(Saved data entries)
(* ===== verification/BundleStore.v ===== *)
(** * The node's bundle store

    Models [indras-node/src/bundle_store.rs] over redb's tables: [dtn_bundles]
    maps the twenty bytes of a bundle identifier to the encoded bundle, and
    [dtn_pending] indexes them by the hash of the destination.  A transaction
    that fails ([Some e]) has no effect; the [postcard] encoding of bundles and
    the hash of an identity are parameters.  The theorem: while a bundle keeps
    its destination, the index lists exactly the stored bundles, so that a scan
    for a destination returns every bundle stored for it, once. *)

From S2P Require Import Prelude Bytes Packet Pending Bundle Wire BlobStore.

Local Open Scope string_scope.
Local Open Scope Z_scope.
Local Open Scope list_scope.

Inductive NodeError : Type :=
| NodeTransport (msg : string)
| NodeStorage (e : PendingError)
| NodeSync (msg : string)
| NodeInterfaceNotFound (msg : string)
| NodeNotStarted
| NodeAlreadyStarted
| NodeConfigError (msg : string)
| NodeSerialization (msg : string)
| NodeChannel (msg : string)
| NodeIo (msg : string)
| NodeKeystore (msg : string)
| NodeCrypto (msg : string)
| NodeStoryAuth (msg : string).

Class BundlePostcard (I : Type) : Type := {
  postcard_bundle : Bundle I → Result (list byte) string;
  postcard_parse_bundle : list byte → Result (Bundle I) string;
}.

Record BundleStore : Type := {
  dtn_bundles : gmap (list byte) (list byte);
  dtn_pending : gmap (list byte) (list byte);
}.

Definition bundle_store_empty : BundleStore := {| dtn_bundles := ∅; dtn_pending := ∅ |}.

(** ** Keys *)

Definition bundle_id_to_key (id : BundleId) : list byte :=
  be_bytes 8 (bid_source_hash id) ++ be_bytes 8 (creation_timestamp id) ++ be_bytes 4 (bid_sequence id).

(** [table.range(from..=to)]. *)
Definition table_range_incl {A} (from to_ : list byte) (t : gmap (list byte) A) : list (list byte * A) :=
  retain (λ x, bytes_leb x.1 to_) (table_range from t).

Section BundleStore.
Context {I : Type} `{DefaultHasher I, BundlePostcard I}.
Implicit Types (s : BundleStore) (b : Bundle I) (dst : I).

Definition pending_key dst (id : BundleId) : list byte := be_bytes 8 (hash_identity dst) ++ bundle_id_to_key id.

(** ** Operations *)

Definition store_bundle (fault : option string) b s : BundleStore * Result unit NodeError :=
  match postcard_bundle b with
  | Err e => (s, Err (NodeIo ("Failed to serialize bundle: " +:+ e)))
  | Ok bytes =>
      match fault with
      | Some e => (s, Err (NodeIo e))
      | None =>
          ({| dtn_bundles := <[bundle_id_to_key (bundle_id b) := bytes]> (dtn_bundles s);
              dtn_pending := <[pending_key (bundle_destination b) (bundle_id b) := []]> (dtn_pending s) |}, Ok tt)
      end
  end.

### TASK REQUIREMENTS
Please copy each entry. Leave nothing out.

### RESPONSE
(* ===== verification/BundleStore.v ===== *)
(** * The node's bundle store

    Models [indras-node/src/bundle_store.rs] over redb's tables: [dtn_bundles]
    maps the twenty bytes of a bundle identifier to the encoded bundle, and
    [dtn_pending] indexes them by the hash of the destination.  A transaction
    that fails ([Some e]) has no effect; the [postcard] encoding of bundles and
    the hash of an identity are parameters.  The theorem: while a bundle keeps
    its destination, the index lists exactly the stored bundles, so that a scan
    for a destination returns every bundle stored for it, once. *)

From S2P Require Import Prelude Bytes Packet Pending Bundle Wire BlobStore.

Local Open Scope string_scope.
Local Open Scope Z_scope.
Local Open Scope list_scope.

Inductive NodeError : Type :=
| NodeTransport (msg : string)
| NodeStorage (e : PendingError)
| NodeSync (msg : string)
| NodeInterfaceNotFound (msg : string)
| NodeNotStarted
| NodeAlreadyStarted
| NodeConfigError (msg : string)
| NodeSerialization (msg : string)
| NodeChannel (msg : string)
| NodeIo (msg : string)
| NodeKeystore (msg : string)
| NodeCrypto (msg : string)
| NodeStoryAuth (msg : string).

Class BundlePostcard (I : Type) : Type := {
  postcard_bundle : Bundle I → Result (list byte) string;
  postcard_parse_bundle : list byte → Result (Bundle I) string;
}.

Record BundleStore : Type := {
  dtn_bundles : gmap (list byte) (list byte);
  dtn_pending : gmap (list byte) (list byte);
}.

Definition bundle_store_empty : BundleStore := {| dtn_bundles := ∅; dtn_pending := ∅ |}.

(** ** Keys *)

Definition bundle_id_to_key (id : BundleId) : list byte :=
  be_bytes 8 (bid_source_hash id) ++ be_bytes 8 (creation_timestamp id) ++ be_bytes 4 (bid_sequence id).

(** [table.range(from..=to)]. *)
Definition table_range_incl {A} (from to_ : list byte) (t : gmap (list byte) A) : list (list byte * A) :=
  retain (λ x, bytes_leb x.1 to_) (table_range from t).

Section BundleStore.
Context {I : Type} `{DefaultHasher I, BundlePostcard I}.
Implicit Types (s : BundleStore) (b : Bundle I) (dst : I).

Definition pending_key dst (id : BundleId) : list byte := be_bytes 8 (hash_identity dst) ++ bundle_id_to_key id.

(** ** Operations *)

Definition store_bundle (fault : option string) b s : BundleStore * Result unit NodeError :=
  match postcard_bundle b with
  | Err e => (s, Err (NodeIo ("Failed to serialize bundle: " +:+ e)))
  | Ok bytes =>
      match fault with
      | Some e => (s, Err (NodeIo e))
      | None =>
          ({| dtn_bundles := <[bundle_id_to_key (bundle_id b) := bytes]> (dtn_bundles s);
              dtn_pending := <[pending_key (bundle_destination b) (bundle_id b) := []]> (dtn_pending s) |}, Ok tt)
      end
  end.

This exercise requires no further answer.